8.3 Perform Controls, Especially in the Twilight Zone

Controls are crucial to any scientific experiment. The random model underlying BLAST statistics provides one kind of control, but performing an explicit control can give you greater confidence in your results. This is especially true when looking for weak similarities, commonly called the twilight zone. One of the simplest and most effective ways to determine if an alignment is believable is to shuffle your query sequence and repeat the search. If the shuffled sequence returns similar results, the alignment is based on compositional biases or the search parameters aren't specific enough.
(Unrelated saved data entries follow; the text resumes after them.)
(* ===== verification/PipelineService.v ===== *)
(** * Stored pipelines and the start of jobs
    ([services/pipeline_service.py], [services/job_runtime.py])

    The definition column holds the dump of a parsed definition, which reads back as
    itself, so a row holds the definition, or nothing when it holds the JSON null.  Listing and the responses of the API are
    not modelled. *)

From stdpp Require Import base tactics list strings relations.
From Stdlib Require Import ZArith Lia.
From coqutil Require Import Datatypes.RecordSetters.
From S2P Require Import Prelude PyStr PyValue NodeRegistry Builtins Pipeline Graph Dag Validation JobModel WorkerModel Schedule Authority JobService.
Import TriangleBracketNotations.

Open Scope string_scope.
Open Scope list_scope.

(** ** Rows *)

Record PipelineRow := {
  pp_id : uuid;
  pp_name : string;
  pp_description : string;
  pp_definition : option PipelineDefinition;
  pp_is_template : bool;
  pp_template_tags : list string;
  pp_version : Z }.

Record PipelineCreate := {
  cr_name : string;
  cr_description : string;
  cr_definition : PipelineDefinition;
  cr_is_template : bool;
  cr_template_tags : list string }.

(** A field of an update is unset, null or given. *)
Inductive field (A : Type) : Type := Unset | Null | Given (a : A).
Arguments Unset {A}.
Arguments Null {A}.
Arguments Given {A} a.

Record PipelineUpdate := {
  up_name : field string;
  up_description : field string;
  up_definition : field PipelineDefinition;
  up_is_template : field bool;
  up_template_tags : field (list string) }.

Definition find_pipeline (id : uuid) (l : list PipelineRow) : option PipelineRow :=
  find (fun p => (pp_id p =? id)%string) l.
Definition put_pipeline (p : PipelineRow) (l : list PipelineRow) : list PipelineRow :=
  map (fun q => if (pp_id q =? pp_id p)%string then p else q) l.

(** ** Operations *)

Definition new_pipeline (id : uuid) (data : PipelineCreate) : PipelineRow :=
  {| pp_id := id; pp_name := cr_name data; pp_description := cr_description data; pp_definition := Some (cr_definition data);
     pp_is_template := cr_is_template data; pp_template_tags := cr_template_tags data; pp_version := 1 |}.

Definition add_pipeline (p : PipelineRow) (l : list PipelineRow) : Res (list PipelineRow) :=
  if bool_decide (pp_id p ∈ map pp_id l) then Raise IntegrityError else Ok (l ++ [p]).

Definition create_pipeline (id : uuid) (data : PipelineCreate) (l : list PipelineRow) : Res (PipelineRow * list PipelineRow) :=
  l' ← add_pipeline (new_pipeline id data) l; Ok (new_pipeline id data, l').

(** No column may be null; the JSON column of the definition takes the JSON null instead. *)
Definition set_column {A} (f : field A) (old : A) : Res A :=
  match f with Unset => Ok old | Null => Raise IntegrityError | Given a => Ok a end.

Definition set_definition (f : field PipelineDefinition) (old : option PipelineDefinition) : option PipelineDefinition :=
  match f with Unset => old | Null => None | Given d => Some d end.

Definition update_pipeline (id : uuid) (data : PipelineUpdate) (l : list PipelineRow) : Res (option PipelineRow * list PipelineRow) :=
  match find_pipeline id l with
  | None => Ok (None, l)
  | Some p =>
      name ← set_column (up_name data) (pp_name p);
      description ← set_column (up_description data) (pp_description p);
      let definition := set_definition (up_definition data) (pp_definition p) in
      is_template ← set_column (up_is_template data) (pp_is_template p);
      tags ← set_column (up_template_tags data) (pp_template_tags p);
      let p' := {| pp_id := pp_id p; pp_name := name; pp_description := description; pp_definition := definition;
                   pp_is_template := is_template; pp_template_tags := tags; pp_version := (pp_version p + 1)%Z |} in
      Ok (Some p', put_pipeline p' l)
  end.

Definition referenced (id : uuid) (jobs : list Job) : bool := existsb (fun j => (j_pipeline_id j =? id)%string) jobs.

(** [seen] are the jobs the query saw, [jobs] those at the commit: the foreign key of a
    job that came in between makes the delete fail. *)
Definition delete_pipeline (id : uuid) (seen jobs : list Job) (l : list PipelineRow) : Res (bool * list PipelineRow) :=
  match find_pipeline id l with
  | None => Ok (false, l)
  | Some p =>
      if referenced id seen then
        if negb (pp_is_template p) then Raise (ValueError "Pipeline is referenced by existing jobs and cannot be deleted")
        else
          let p' := p <| pp_is_template := false |> <| pp_template_tags := [] |> <| pp_version ::= fun v => (v + 1)%Z |> in
          Ok (true, put_pipeline p' l)
      else if referenced id jobs
      then Raise (ValueError "Pipeline could not be deleted because it was referenced while the delete was in progress")
      else Ok (true, List.filter (fun q => negb (pp_id q =? id)%string) l)
  end.

Definition duplicate_pipeline (id copy_id : uuid) (l : list PipelineRow) : Res (option PipelineRow * list PipelineRow) :=
  match find_pipeline id l with
  | None => Ok (None, l)
  | Some p =>
      let copy := {| pp_id := copy_id; pp_name := pp_name p +:+ " (copy)"; pp_description := pp_description p;
                     pp_definition := pp_definition p; pp_is_template := false; pp_template_tags := pp_template_tags p;
                     pp_version := 1 |} in
      l' ← add_pipeline copy l;
      Ok (Some copy, l')
  end.

Definition validate_definition (registry : NodeTypeRegistry) (d : PipelineDefinition) : Res ValidationResult :=
  validate_pipeline registry d.

(** ** Starting jobs *)

(** The state returned, the jobs as they are committed, and those handed to the engine. *)
Definition start_or_defer_jobs (setting : string) (schedule : option RuntimeSchedule) (jobs : list Job)
    : VideoScheduleState * list Job * list uuid :=
  match jobs with
  | [] => (OPEN, [], [])
  | _ =>
      let row := (get_or_create_and_lock_runtime_schedule setting schedule).1 in
      let state := schedule_state setting row in
      let deferred j := should_defer_job_start j state (s_guarded_job_id row) in
      (state, map (fun j => if deferred j then park_job_for_window j else j) jobs,
       map j_id (List.filter (fun j => negb (deferred j)) jobs))
  end.

(** ** Facts *)

(** Jobs keep their pipeline. *)
Definition jobs_have_pipelines (jobs : list Job) (l : list PipelineRow) : Prop :=
  forall j, j ∈ jobs -> j_pipeline_id j ∈ map pp_id l.

Lemma map_put_pipeline p l : map pp_id (put_pipeline p l) = map pp_id l.
Proof.
  unfold put_pipeline. rewrite map_map. apply map_ext. intros q.
  by destruct (String.eqb_spec (pp_id q) (pp_id p)) as [->|].
Qed.

Lemma find_pipeline_Some id l p : find_pipeline id l = Some p -> p ∈ l /\ pp_id p = id.
Proof. intros [Hin Hid%String.eqb_eq]%find_some. split; [by apply list_elem_of_In|done]. Qed.

Lemma referenced_spec id jobs : referenced id jobs = true <-> exists j, j ∈ jobs /\ j_pipeline_id j = id.
Proof.
  unfold referenced. rewrite existsb_exists. split; intros (j & Hj & Hid); exists j.
  - apply String.eqb_eq in Hid. by apply list_elem_of_In in Hj.
  - split; [by apply list_elem_of_In|by apply String.eqb_eq].
Qed.

(** Deleting never takes the pipeline of a job: a referenced template stops being one, and
    a pipeline that goes away is one without jobs. *)
Theorem delete_keeps_references id seen jobs l b l' :
  seen ⊆ jobs -> jobs_have_pipelines jobs l -> delete_pipeline id seen jobs l = Ok (b, l') ->
  jobs_have_pipelines jobs l'
  /\ (b = true -> id ∈ map pp_id l' -> exists p', p' ∈ l' /\ pp_id p' = id /\ pp_is_template p' = false)
  /\ (forall q, q ∈ l -> pp_id q <> id -> q ∈ l').
Proof.
  intros Hseen Hfk. unfold delete_pipeline. destruct (find_pipeline id l) as [p|] eqn:Hf; [|intros [= <- <-]; by repeat split].
  apply find_pipeline_Some in Hf as [Hp Hid]. destruct (referenced id seen) eqn:Hs.
  - destruct (negb (pp_is_template p)); [discriminate|]. intros [= <- <-]. set (p' := _ : PipelineRow). split; [|split].
    + intros j Hj. rewrite map_put_pipeline. by apply Hfk.
    + intros _ _. exists p'. split; [|by split]. apply list_elem_of_fmap. exists p. split; [|done].
      change (pp_id p') with (pp_id p). by rewrite String.eqb_refl.
    + intros q Hq Hne. apply list_elem_of_fmap. exists q. split; [|done]. change (pp_id p') with (pp_id p).
      by destruct (String.eqb_spec (pp_id q) (pp_id p)); [congruence|].
  - destruct (referenced id jobs) eqn:Hj; [discriminate|]. intros [= <- <-]. split; [|split].
    + intros j Hin. pose proof (Hfk j Hin) as (q & Hq & Hql)%list_elem_of_fmap. apply list_elem_of_fmap. exists q.
      split; [done|]. apply elem_of_lfilter. split; [done|]. apply negb_true_iff, String.eqb_neq. intros Heq.
      enough (referenced id jobs = true) by congruence. apply referenced_spec. exists j. split; [done|]. congruence.
    + intros _ (q & Hq & (_ & Hn)%elem_of_lfilter)%list_elem_of_fmap. subst id. by rewrite Hq, String.eqb_refl in Hn.
    + intros q Hq Hne. apply elem_of_lfilter. split; [done|]. by apply negb_true_iff, String.eqb_neq.
Qed.

(** Every job is either started or parked for the window, never both. *)
Lemma started_or_parked setting schedule jobs state jobs' started j :
  start_or_defer_jobs setting schedule jobs = (state, jobs', started) -> NoDup (map j_id jobs) -> j ∈ jobs ->
  (j_id j ∈ started /\ j ∈ jobs') \/ (j_id j ∉ started /\ park_job_for_window j ∈ jobs').
Proof.
  unfold start_or_defer_jobs. intros H Hnd Hj. destruct jobs as [|j0 js] eqn:Hjobs; [by apply elem_of_nil in Hj|].
  rewrite <- Hjobs in *. clear Hjobs j0 js. injection H as <- <- <-.
  set (row := (get_or_create_and_lock_runtime_schedule setting schedule).1).
  destruct (should_defer_job_start j (schedule_state setting row) (s_guarded_job_id row)) eqn:Hd; [right|left].
  - split.
    + intros (k & Hk & (Hin & Hn)%elem_of_lfilter)%list_elem_of_fmap.
      assert (k = j) as -> by (apply (NoDup_map_inj j_id jobs); auto).
      by rewrite Hd in Hn.
    + apply list_elem_of_fmap. exists j. by rewrite Hd.
  - split.
    + apply list_elem_of_fmap. exists j. split; [done|]. apply elem_of_lfilter. by rewrite Hd.
    + apply list_elem_of_fmap. exists j. by rewrite Hd.
Qed.
Definition plan (r : GraphRequest) : Res GraphPlanningOutcome :=
  drafted ← _draft_for_request r;
  let '(draft, source) := drafted in
  compiled ← pipeline_definition_from_draft registry draft;
  repaired ← repair_once compiled;
  let '(definition, validation, repairs) := repaired in
  let policy := validate_pipeline_policy definition (gr_request r) in
  settled ← (match pr_repairs policy with
             | [] => Ok (definition, validation)
             | _ => validation ← validate_pipeline registry (pr_definition policy); Ok (pr_definition policy, validation)
             end);
  let '(definition, validation) := settled in
  let attempt :=
    {| ga_source := source; ga_valid := valid validation && pr_valid policy; ga_errors := (errors validation, pr_errors policy);
       ga_warnings := (warnings validation, pr_warnings policy); ga_repairs := repairs ++ pr_repairs policy;
       ga_notes := dr_planner_notes draft |} in
  if negb (ga_valid attempt) then Raise (GraphPlanningFailed "Generated graph failed validation")
  else Ok {| go_draft := draft; go_definition := definition; go_validation := validation; go_policy := policy;
             go_attempt := attempt; go_candidates := _candidates_from_draft draft; go_metadata := _metadata_from_draft draft;
             go_warnings := _warnings_from_outcome draft policy |}.
End Planner.

(** ** The rights of a graph plan ([autoflow/service.py]) *)

Definition uuid_or_none (s : string) : option uuid := match uuid_of_string s with Ok u => Some u | Raise _ => None end.

(** Only stored evidence can establish the rights of an asset. *)
Definition _asset_candidate_rights (assets : list Asset) (c : AutoFlowClipCandidate) : AutoFlowClipCandidate :=
  match cc_asset_id c with
  | None => c
  | Some "" => c
  | Some text =>
      match (id ← uuid_or_none text; find (fun a => (as_id a =? id)%string) assets) with
      | None => c <| cc_rights_status := "unknown" |>
      | Some a =>
          let facts := rights_metadata_from_mapping (as_media_info a) in
          let status := if (effective_status c =? "blocked")%string then "blocked" else rights_status_from_metadata facts in
          c <| cc_rights_status := status |>
            <| cc_metadata ::= fun m => update_dict (List.filter (fun p => negb (bool_decide (p.1 ∈ RIGHTS_METADATA_KEYS))) m) facts |>
      end
  end.
(** The closing finalization decides on the job in memory.  Run on its own the pass finds
    the rows as it left them; [EngineReach] lets other transactions run between its
    transactions. *)
Definition _dispatch_ready_nodes (guard : bool) (dep_map : list (string * list string)) (j : Job)
    (db : Db) : Db * Res () :=
  if bool_decide (j_status j = JobStatus.CANCELLED) then (db, Ok ())
  else
    match dispatch_pass guard dep_map (dkeys dep_map) j db with
    | (_, db', Raise e) => (db', Raise e)
    | (_, db', Ok Stop) => (db', Ok ())
    | (mem, db', Ok Continue) => ((_maybe_finalize_job now mem db').2, Ok ())
    end.

Definition start_dispatch (db : Db) (job_id : uuid) : Db * Res () :=
  match _lock_initial_launch_authority db job_id with
  | (None, db') => (db', Ok ())
  | (Some j, db') => _dispatch_ready_nodes true (build_dependency_map (j_pipeline_snapshot j)) j db'
  end.

(** [start_job]: its transactions in sequence. *)
Definition start_job (db : Db) (job_id : uuid) : Db :=
  match start_plan db job_id with
  | Raise e => start_failed db job_id e
  | Ok (false, db1) => db1
  | Ok (true, db1) =>
      match start_resolve db1 job_id with
      | Raise e => start_failed db1 job_id e
      | Ok (false, db2) => db2
      | Ok (true, db2) =>
          match start_dispatch db2 job_id with
          | (db3, Raise e) => start_failed db3 job_id e
          | (db3, Ok _) => db3
          end
      end
  end.

(** *** Events of unregistered workers *)

Definition _require_receipt_entrypoint_for_registered_claim (claim : NodeExecutionClaim) : Res () :=
  match cl_worker_registration_id claim with
  | Some _ => Raise (RegisteredWorkerEventError "registered worker events require a durable receipt")
  | None => Ok ()
  end.

(** The locked rows when the claim still holds the node in one of [statuses]. *)
Definition lock_claimed (db : Db) (job_id nid : uuid) (statuses : list NodeStatus.t)
    (lock_all_nodes : bool) (claim : NodeExecutionClaim) : option (Job * NodeExecution) :=
  match lock_job_execution_authority setting db job_id (Some nid) lock_all_nodes with
  | Raise _ => None
  | Ok (au, _) =>
      match require_active_execution_authority au [JobStatus.RUNNING] (Some statuses),
            require_matching_node_execution_claim au claim, au_node au with
      | Ok _, Ok _, Some n => Some (au_job au, n)
      | _, _, _ => None
      end
  end.

(** The node succeeds (first transaction); [None] for a stale event. *)
Definition complete_node (db : Db) (job_id nid output : uuid) (claim : NodeExecutionClaim) : option Db :=
  match lock_claimed db job_id nid [NodeStatus.RUNNING] false claim with
  | None => None
  | Some (j, _) => Some (put_job (update_node nid (succeed_node now output None None) j) db)
  end.

(** The cache entry of a completed node (second transaction); an exception is
    logged and rolled back. *)
Definition cache_completed (db : Db) (job_id nid : uuid) : Db :=
  match (db_jobs db).[? job_id] with
  | None => db
  | Some j =>
      match find_node nid j with
      | None => db
      | Some n => match _write_artifact_cache_for_node db j n with Ok db' => db' | Raise _ => db end
      end
  end.

(** Finalization or dispatch of what became ready (third transaction). *)
Definition after_completion (db : Db) (job_id nid : uuid) (claim : NodeExecutionClaim) : Db * Res () :=
  match lock_claimed db job_id nid [NodeStatus.SUCCEEDED] true claim with
  | None => (db, Ok ())
  | Some (j, _) =>
      match _maybe_finalize_job now j db with
      | (true, db') => (db', Ok ())
      | (false, _) => _dispatch_ready_nodes false (plan_dependencies j) j db
      end
  end.

Definition on_node_completed (db : Db) (job_id nid output : uuid) (claim : NodeExecutionClaim) : Db * Res () :=
  match _require_receipt_entrypoint_for_registered_claim claim with
  | Raise e => (db, Raise e)
  | Ok _ =>
      match complete_node db job_id nid output claim with
      | None => (db, Ok ())
      | Some db' => after_completion (cache_completed db' job_id nid) job_id nid claim
      end
  end.

(** The last failure of a node: it fails, what is below is skipped and the job
    may end. *)
Definition fail_exhausted (db : Db) (j : Job) (n : NodeExecution) (error : string) : Res Db :=
  match _skip_downstream now (update_node (ne_id n) (fail_node now error) j) (ne_node_id n)
          (plan_dependencies j) with
  | Raise e => Raise e
  | Ok j' =>
      let j'' := set_job (j_status j') (j_completed_at j')
                   (Some ("Node '" +:+ ne_node_label n +:+ "' failed: " +:+ error)) j' in
      Ok (_maybe_finalize_job now j'' (put_job j'' db)).2
  end.

(** Failure of a node (first transaction): a retry or the end.  The second
    component is the task sent again to the worker stream. *)
Definition on_node_failed (db : Db) (job_id nid : uuid) (error : string) (claim : NodeExecutionClaim)
    : Res (Db * option payload) :=
  match _require_receipt_entrypoint_for_registered_claim claim with
  | Raise e => Raise e
  | Ok _ =>
      match lock_claimed db job_id nid [NodeStatus.RUNNING] true claim with
      | None => Ok (db, None)
      | Some (j, n) =>
          if (ne_retry_count n <? 1)%Z then
            let db' := put_job (update_node nid (retry_node now) j) db in
            match lock_claimed db' job_id nid [NodeStatus.QUEUED] false claim with
            | None => Ok (db', None)
            | Some (j', n') =>
                Ok (db', Some (task_payload j' n' (input_artifact_ids j' (ne_node_id n'))
                                 (_preferred_hosts_for_node (ne_by_node_id j')
                                    (dget_or (plan_dependencies j') (ne_node_id n') []))))
            end
          else
            match fail_exhausted db j n error with
            | Raise e => Raise e
            | Ok db' => Ok (db', None)
            end
      end
  end.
The following Perl script shuffles a FASTA file:

#!/usr/bin/perl -w
use strict;

my ($def, @seq) = <>;
print $def;
chomp @seq;
@seq = split(//, join("", @seq));
my $count = 0;
while (@seq) {
    my $index = rand(@seq);
    my $base = splice(@seq, $index, 1);
    print $base;
    print "\n" if ++$count % 60 == 0;
}

Now let's put this script into action. Let's make the dubious hypothesis that ALU repeats aren't specific to primates but are present in all genomes. They haven't been found because people just haven't looked hard enough. Your search parameters use +1/-1 match/mismatch scores and a gap opening cost of 1 and extension cost of 1. (WU-BLAST users would understand this as a cost of 2 for the first gap and 1 for each additional gap). Figure 8-1a shows an alignment between a human ALU (a variety of repeats are available from ftp://ftp.ncbi.nih.gov/repository/repbase) and the Caenorhabditis elegans genome (see http://www.wormbase.org). Without a control, you might be able to convince yourself that you found a match to a C. elegans ALU. However, because a shuffled control (Figure 8-1b) produces an alignment that is approximately 100 times more significant, this conclusion isn't very likely.

Figure 8-1. Searching (a) an ALU element and (b) a shuffled version against the C. elegans genome

You might wonder why the alignments in Figure 8-1 seem to have significant E-values. The search employed low gap penalties and ungapped alignment statistics. When using gapped alignment statistics, these alignments are expected at random.